Was it, he fancied, a boon to one of the residents who would die today or tonight? A final gift of grace before passing into the cold of the grave? Such an unexpected pleasure could not be mere happenstance. And then such thoughts passed, as he remembered other golden days, sunshine flooding down, making cold flesh warm, red blood gleam like rubies, metal blades flash blindingly when he licked them clean.

The memories had lost the power to stir him the way they used to. But still he thought of those times the way other old men thought of living flesh, of women hot and alive with passion, and the memories hardened their minds without touching their bodies, and they rejoiced in the memories while they grieved for the years that had stolen away their own lust, left them with only water spouts, and sometimes not even that.

The same grief overtook Richards now, as he thought of those bright days, as the mild, moist air bathed his aching joints. He remembered a summer day in 1931, the very first time he had killed a woman. He had been bumming his way across Illinois, and had just gotten off an eastbound freight to see if he could earn a bite to eat by doing some chores when he saw her. She had been near his own age (a fetish with him—as he had grown older, so had his victims), and very pretty, though dressed poorly. She was picking daffodils by the side of the track, and he had said hello to her, and they had talked, and she told him that she often came down to the track to pick flowers, and he thought she spoke as if she were simple-minded.

And then the thought had come to him for the first time, the thought that would come again scores of times before age slowed him and dulled the savagery, blunted the need, the thought that he was alone with her here, that no one had seen him get off the freight, and no one would see him get on another one that would carry him away. And his mind told him that where the girl’s life was concerned he was God, and, as he felt the God he had read of in the Old Testament was wont to do, he killed. The hunger of which he had felt only small pangs became insatiable, and he killed her, doing other things before and after, things of which he had not known he was capable, but which, in retrospect, did not trouble him. He did decide, however, that a pocketknife was not very effective for that kind of work, and resolved to use a larger blade in the future. And when he had cleaned himself, hidden the body, and leapt into the open boxcar door of another freight, he knew that he had found his life’s purpose.

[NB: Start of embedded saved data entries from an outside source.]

(** No log output and an empty repository. *)
Definition no_tools : AddNote.Tools := {| AddNote.Logger := []; AddNote.collections := ∅ |}.

(** A budget of the examples: [startYear], [duration] and the [endYear]
    property it has so far. *)
Definition example_budget (i : JsString) (start dur : Z) (e : option Z) : Budget :=
  {| id := i; name := lit "Budget " ++ i; status := BudgetStatus.UnderConstruction;
     startYear := start; duration := dur; endYear := e; parentId := None;
     canBeActivated := Some true;
     access := Some {| owner := true; view := true; edit := true |} |}.

(** A store of the examples: budgets 1 to 4, the first two shared; records
    11 to 13, one per group of the overview, the first with a child. *)
Definition example_world : World :=
  {| budgets := {[ 1%positive := example_budget (lit "b1") 2020 3 None;
                   2%positive := example_budget (lit "b2") 2024 1 (Some 1999);
                   3%positive := example_budget (lit "b3") 2021 5 None;
                   4%positive := example_budget (lit "b4") 2022 2 None ]};
     records := {[ 11%positive := {| budget := 1%positive; children := [13%positive];
                                     updating := None |};
                   12%positive := {| budget := 3%positive; children := []; updating := None |};
                   13%positive := {| budget := 4%positive; children := []; updating := None |} ]};
     updates := []; logs := []; dialogs := [];
     overviewBudgets := [11; 12; 13]%positive |}.

End Examples.

Module MoreNotions.
Import Budgets Notions Examples.

(** The first line [execute] logs. *)
Definition firstLine (command : AddNote.AddNoteToBudgetCommand) : JsString :=
  lit "[AddNoteToBudgetHandler].execute: Adding note to budget "
    ++ AddNote.budgetId command ++ lit " for org " ++ AddNote.orgId command.

(** The error [execute] rejects a command with, if any. *)
Definition rejection (command : AddNote.AddNoteToBudgetCommand) : option JsString :=
  if bool_decide (Js.trim (AddNote.content command) = []) then Some (lit "Note content cannot be empty")
  else if bool_decide (Js.trim (AddNote.budgetId command) = []) then Some (lit "Budget ID cannot be empty")
  else if bool_decide (Js.trim (AddNote.orgId command) = []) then Some (lit "Organisation ID cannot be empty")
  else None.

(** The line the callbacks of [setActive] log when the store settles. *)
Definition settledLine (b : Budget) (s : Settlement) : JsString :=
  match s with
  | Emits => lit "Updated Budget with id " ++ id b
               ++ lit ". Set as an active budget for this org."
  | Fails e => lit "Error updating budget: " ++ e
  end.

A garbled curse broke his reverie, and he looked down and saw Anderson, his roommate, smashing his walker up and down as if he were killing ants. Richards saw that the rubber tip of the back left leg had become wedged between the root of a tree and the edge of the sidewalk.

“Do you need help?” Richards called down in his gentle tenor. “Do you want me to call a nurse?”

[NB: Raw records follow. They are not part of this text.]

(** The handling of one finished package (the body of the loop over the
    responses); the result is the file whose [Close] was deferred. *)
Definition handle_response (c : Repo) (keyring : option KeyRing) (resp : Response)
    : M (option OsFile) :=
  match resp_Error resp with
  | Some err =>
    do! Errorf (Some err) (MsgDownloadError (req_Label (resp_Request resp))) in
    ret None
  | None =>
    (* gpg check *)
    if GPGCheck c then
      (* open downloaded package for reading *)
      let! r := call (os_Open (resp_Filename resp)) in
      match r with
      | inl err =>
        do! Errorf (Some err) (MsgGPGReadError (req_Label (resp_Request resp))) in
        ret None
      | inr f =>
        (* gpg check *)
        match rpm_GPGCheck f keyring with
        | Some err =>
          do! Errorf (Some err) (MsgGPGCheckFailed (req_Label (resp_Request resp))) in
          (* delete bad package *)
          let! err := call (os_Remove (resp_Filename resp)) in
          match err with
          | Some err =>
            do! Errorf (Some err) (MsgDeleteError (req_Label (resp_Request resp))) in
            ret (Some f)
          | None => ret (Some f)
          end
        | None => ret (Some f)
        end
      end
    else ret None
  end.

Definition push_deferred (f : option OsFile) (deferred : list OsFile) : list OsFile :=
  match f with
  | Some f => f :: deferred
  | None => deferred
  end.

(** The loop over the responses; [deferred] holds the files to close
    when [Sync] returns, the last one opened first. *)
Fixpoint handle_responses (c : Repo) (keyring : option KeyRing)
    (responses : list Response) (deferred : list OsFile) : M (list OsFile) :=
  match responses with
  | [] => ret deferred
  | resp :: responses' =>
    let! f := handle_response c keyring resp in
    handle_responses c keyring responses' (push_deferred f deferred)
  end.

Definition close_all (deferred : list OsFile) (w : World) : World :=
  foldl (λ w f, os_Close f w) w deferred.

(** [rpm.OpenPackageFile]: the file is read and parsed; the package is
    nil when there is an error. *)
Definition rpm_OpenPackageFile (path : Path) (w : World) : option PackageFile * option Error :=
  match fs_lookup (w_fs w) path with
  | None => (None, Some ErrNotExist)
  | Some f =>
    if f_readable f then
      match rpm_ReadPackageFile f with
      | inl err => (None, Some err)
      | inr p => (Some p, None)
      end
    else (None, Some ErrPermission)
  end.

(** Modelled from the spec: the index writer is declared outside
    [repo.go]; the spec (6) gives it a [write] that takes the metadata of
    one artifact and a [close] that ends the index.  [Write] adds the
    record to the index, nothing for a nil package; [Close] marks the
    index closed. *)
Definition Writer_Write (wr : Writer) (p : option PackageFile) : M unit :=
  λ w, (Done tt,
        {| w_fs := w_fs w; w_log := w_log w; w_open := w_open w;
           w_index := w_index w ++ from_option (λ p, [p]) [] p;
           w_index_closed := w_index_closed w |}).

Definition Writer_Close (wr : Writer) (w : World) : World :=
  {| w_fs := w_fs w; w_log := w_log w; w_open := w_open w;
     w_index := w_index w; w_index_closed := true |}.

(** The loop that adds the packages to the primary db of the index. *)
Fixpoint add_packages (wr : Writer) (files : list Path) : M unit :=
  match files with
  | [] => ret tt
  | f :: files' =>
    let! (p, err) := read (rpm_OpenPackageFile f) in
    do! (match err with
         | Some err => PanicOn (Some err)
         | None => ret tt
         end) in
    do! Writer_Write wr p in
    add_packages wr files'
  end.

“Go to hell, goddammit,” Anderson replied, as Richards had known he would, and battered the hapless walker all the harder until he finally extricated the leg. He swore often, but always, Richards thought, with the air of a man who felt uncomfortable with the words he used. Anderson had been a small town used car dealer for fifty years, and, beside belonging to their mutual organization, was also a member of the Rotary, the Lions’ Club, and the Odd Fellows, and had been active in his church, none of which smiled on blasphemy. Anderson, Richards theorized, had always been a closet blasphemer, and now age permitted him liberties.

Richards, on the other hand, had taken liberties ever since 1931, when the so-called Midwest Ripper had begun his nine year killing spree that had claimed eighteen female victims (eighteen who were found, at any rate), During this time Richards worked for a Chicago firm selling cookware door to door from the safety of an anonymous company car. His territory stretched from southern Michigan to northern Kentucky, and from the Mississippi River to central Ohio. It was a large area, filled with possibilities, and not once in nine years did anyone in Chicago mention that Richards’ territory was the same as the Ripper’s. Richards, however, took the precaution of never killing a woman in Michigan. Only many years later, when he read of geographical patterns in serial killings, did he realize that his evasive maneuvers were far ahead of their time, as were the killings themselves. He took pride in that.

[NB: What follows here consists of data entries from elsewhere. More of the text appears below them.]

(** * Bujji AI Vision Assistant: session and conversational-context core

    A shallow embedding of [backend/server.py]: the [ConnectionManager]
    (realtime registry and per-client sessions), the two request handlers
    that read and write the sessions ([analyze_scene], [ask_question]), and
    the realtime endpoint.  Handlers are functions in a state-and-exception
    monad over the process-wide state; every [await] on an external
    collaborator splits a handler into the part that runs before the call
    and the part that runs when the call returns, so that other handlers
    can be scheduled in between, as the event loop does. *)

From Stdlib Require Import ZArith QArith_base Ascii String List.
From stdpp Require Import gmap strings list pretty.

Local Open Scope string_scope.
Local Open Scope Z_scope.

(** ** Python values *)

(** A Python [str] is modelled by a Rocq [string] whose characters are the
    code points below 256; [bytes] by a list of bytes. *)

Definition ord (c : ascii) : Z := Z.of_N (N_of_ascii c).
Definition chr (z : Z) : ascii := ascii_of_N (Z.to_N z).

Definition bytes := list Byte.byte.

Definition byte_val (b : Byte.byte) : Z := Z.of_N (Byte.to_N b).
Definition byte_of (z : Z) : Byte.byte :=
  default Byte.x00 (Byte.of_N (Z.to_N (Z.land z 255))).

(** [str.isspace] on one character (code points below 256). *)
Definition isspace (c : ascii) : bool :=
  let n := ord c in
  ((9 <=? n) && (n <=? 13)) || ((28 <=? n) && (n <=? 32))
  || (n =? 133) || (n =? 160).

Fixpoint lstrip (s : string) : string :=
  match s with
  | String c s' => if isspace c then lstrip s' else s
  | EmptyString => EmptyString
  end.

(** The characters of [s] up to its last non-space one. *)
Fixpoint rstrip (s : string) : string :=
  match s with
  | EmptyString => EmptyString
  | String c s' =>
      match rstrip s' with
      | EmptyString => if isspace c then EmptyString else String c EmptyString
      | r => String c r
      end
  end.

(** [str.strip()] *)
Definition strip (s : string) : string := rstrip (lstrip s).

(** [sep in s] for a one-character separator. *)
Fixpoint contains (sep : ascii) (s : string) : bool :=
  match s with
  | EmptyString => false
  | String c s' => if Ascii.eqb c sep then true else contains sep s'
  end.

(** [s.split(sep)] for a one-character separator. *)
Fixpoint split (sep : ascii) (s : string) : list string :=
  match s with
  | EmptyString => [EmptyString]
  | String c s' =>
      if Ascii.eqb c sep then EmptyString :: split sep s'
      else match split sep s' with
           | w :: ws => String c w :: ws
           | [] => [String c EmptyString]
           end
  end.

(** ** Exceptions

    [exn] holds the exceptions that derive from [Exception], the ones an
    [except Exception] clause catches.  [asyncio.CancelledError], which
    derives from [BaseException] only, is not among them: the
    cancellation of a handler at an [await] is modelled apart, by
    [outcome] below. *)

Inductive exn : Type :=
  | HTTPException (status_code : Z) (detail : string)
  | WebSocketDisconnect
  | Exception (message : string).

(** [f"{e}"] *)
Definition exn_str (e : exn) : string :=
  match e with
  | HTTPException c d => pretty c ++ ": " ++ d
  | WebSocketDisconnect => ""
  | Exception m => m
  end.

Inductive result (A : Type) : Type :=
  | Ok (a : A)
  | Raise (e : exn).
Arguments Ok {A} a.
Arguments Raise {A} e.

(** ** The [base64] module

    [base64.b64decode(s)] with its default [validate=False], following
    CPython's [binascii.a2b_base64]: characters outside the alphabet are
    skipped, a complete pad sequence ends the input, and leftover data
    characters are an error. *)

Definition table_a2b_base64 (c : ascii) : option Z :=
  let n := ord c in
  if (65 <=? n) && (n <=? 90) then Some (n - 65)
  else if (97 <=? n) && (n <=? 122) then Some (n - 97 + 26)
  else if (48 <=? n) && (n <=? 57) then Some (n - 48 + 52)
  else if n =? 43 then Some 62
  else if n =? 47 then Some 63
  else None.

Definition BASE64_PAD : ascii := "="%char.

Fixpoint a2b_base64_loop (s : string) (quad_pos leftchar pads : Z)
    (out : bytes) : result bytes :=
  match s with
  | EmptyString =>
      if quad_pos =? 0 then Ok out
      else if quad_pos =? 1 then
        Raise (Exception
          ("Invalid base64-encoded string: number of data characters ("
           ++ pretty (4 * (Z.of_nat (List.length out) / 3) + 1)
           ++ ") cannot be 1 more than a multiple of 4"))
      else Raise (Exception "Incorrect padding")
  | String c s' =>
      if Ascii.eqb c BASE64_PAD then
        if 2 <=? quad_pos then
          if 4 <=? quad_pos + (pads + 1) then Ok out
          else a2b_base64_loop s' quad_pos leftchar (pads + 1) out
        else a2b_base64_loop s' quad_pos leftchar pads out
      else
        match table_a2b_base64 c with
        | None => a2b_base64_loop s' quad_pos leftchar pads out
        | Some this_ch =>
            if quad_pos =? 0 then
              a2b_base64_loop s' 1 this_ch 0 out
            else if quad_pos =? 1 then
              a2b_base64_loop s' 2 (Z.land this_ch 15) 0
                (out ++ [byte_of (Z.lor (Z.shiftl leftchar 2) (Z.shiftr this_ch 4))])%list
            else if quad_pos =? 2 then
              a2b_base64_loop s' 3 (Z.land this_ch 3) 0
                (out ++ [byte_of (Z.lor (Z.shiftl leftchar 4) (Z.shiftr this_ch 2))])%list
            else
              a2b_base64_loop s' 0 0 0
                (out ++ [byte_of (Z.lor (Z.shiftl leftchar 6) this_ch)])%list
        end
  end.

On the balcony, he paused, felt a stirring in his abdomen, told himself to go in and relieve the pressure before he had an accident. If he had an accident, then he would have to be cleaned up, and that would take too much time away from this lovely, perfect day, from the warm sun, the balmy air.

He made it in time, congratulated himself, and, as he left his room, received a smile from Marianne, the nurse on duty. Then he got a styrofoam cup of decaffeinated coffee from the large, metal urn and took it back out onto the balcony, thinking about Marianne. He could have easily killed her. She was the type he wanted during what he thought of as his second, more mature period, after the war. He had been 34, older than a lot of the enlistees, but he had worked hard, taken initiative, and had been a sergeant when he left the Army five years later. The legalized killing had been good for him, and though he had not felt the ecstasy as he had with the women, it was, temporarily, enough.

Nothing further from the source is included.